Exercise brief: Go through the entries below and count the lines where the word "left" appears; give only the count.

* * * * * * *

Lemma strongly_sorted_slt_NoDup (l : list string) :
  StronglySorted slt l → NoDup l.
Proof.
  induction 1 as [|x l _ IH Hall]; constructor; [|done].
  intros Hin. rewrite Forall_forall in Hall.
  by apply (slt_irrefl x), Hall.
Qed.

(** *** [groupby(...).size()] *)

Lemma bump_keys (k k' : string) (groups : list (string * Z)) :
  k' ∈ (bump k groups).*1 ↔ k' = k ∨ k' ∈ groups.*1.
Proof.
  induction groups as [|[k0 n] groups IH]; simpl.
  - rewrite list_elem_of_singleton, elem_of_nil. tauto.
  - destruct (String.compare k k0) eqn:Hcmp; simpl.
    + apply String_as_OT.cmp_eq in Hcmp as ->. rewrite !elem_of_cons. tauto.
    + rewrite !elem_of_cons. tauto.
    + rewrite !elem_of_cons, IH. tauto.
Qed.

Lemma bump_sorted (k : string) (groups : list (string * Z)) :
  StronglySorted slt groups.*1 → StronglySorted slt (bump k groups).*1.
Proof.
  induction groups as [|[k0 n] groups IH]; simpl.
  - repeat constructor.
  - intros [Hall Hsorted]%StronglySorted_cons.
    destruct (String.compare k k0) eqn:Hcmp; simpl.
    + by apply StronglySorted_cons.
    + apply StronglySorted_cons. split.
      * constructor; [done|].
        eapply Forall_impl; [exact Hall|]. intros k1. by apply slt_trans.
      * by apply StronglySorted_cons.
    + apply StronglySorted_cons. split; [|by apply IH].
      apply Forall_forall. intros k1 [->|Hin]%bump_keys.
      * by apply compare_gt_slt.
      * rewrite Forall_forall in Hall. by apply Hall.
Qed.

Lemma bump_count_in (k k' : string) (groups : list (string * Z)) :
  count_in k' (bump k groups)
  = count_in k' groups + (if decide (k' = k) then 1 else 0).
Proof.
  induction groups as [|[k0 n] groups IH]; simpl.
  - repeat case_decide; simplify_eq; lia.
  - destruct (String.compare k k0) eqn:Hcmp; simpl.
    + apply String_as_OT.cmp_eq in Hcmp as ->.
      repeat case_decide; simplify_eq; lia.
    + repeat case_decide; simplify_eq; lia.
    + rewrite IH. repeat case_decide; simplify_eq; lia.
Qed.

Lemma bump_positive (k : string) (groups : list (string * Z)) :
  Forall (λ g, 0 < g.2) groups → Forall (λ g, 0 < g.2) (bump k groups).
Proof.
  induction groups as [|[k0 n] groups IH]; simpl.
  - by repeat constructor.
  - intros [Hn Hall]%Forall_cons. simpl in Hn.
    destruct (String.compare k k0); repeat constructor; simpl; auto with lia.
Qed.

Lemma sum_cons (x : Z) (xs : list Z) : sum (x :: xs) = x + sum xs.
Proof. reflexivity. Qed.

Lemma bump_sum (k : string) (groups : list (string * Z)) :
  sum (bump k groups).*2 = sum groups.*2 + 1.
Proof.
  induction groups as [|[k0 n] groups IH]; [done|]. cbn [bump].
  destruct (String.compare k k0);
    rewrite ?fmap_cons, ?sum_cons; cbn [snd]; rewrite ?IH; lia.
Qed.

Lemma groupby_size_cons_Some (k : string) (keys : list (option string)) :
  groupby_size (Some k :: keys) = bump k (groupby_size keys).
Proof. reflexivity. Qed.

Lemma groupby_size_cons_None (keys : list (option string)) :
  groupby_size (None :: keys) = groupby_size keys.
Proof. reflexivity. Qed.

Ltac groupby_induction keys :=
  induction keys as [|[k0|] keys IH];
  [ | rewrite groupby_size_cons_Some | rewrite groupby_size_cons_None ].

Lemma groupby_size_sorted (keys : list (option string)) :
  StronglySorted slt (groupby_size keys).*1.
Proof.
  groupby_induction keys; [constructor| |done]. by apply bump_sorted.
Qed.

Lemma groupby_size_NoDup (keys : list (option string)) :
  NoDup (groupby_size keys).*1.
Proof. apply strongly_sorted_slt_NoDup, groupby_size_sorted. Qed.

Lemma groupby_size_keys (k : string) (keys : list (option string)) :
  k ∈ (groupby_size keys).*1 ↔ Some k ∈ keys.
Proof.
  groupby_induction keys.
  - simpl. rewrite !elem_of_nil. tauto.
  - rewrite bump_keys, IH, elem_of_cons. split.
    + intros [->|Hin]; [by left|by right].
    + intros [[= ->]|Hin]; [by left|by right].
  - rewrite IH, elem_of_cons. split; [by right|].
    by intros [?|?].
Qed.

* * * * * * *

Response area: 2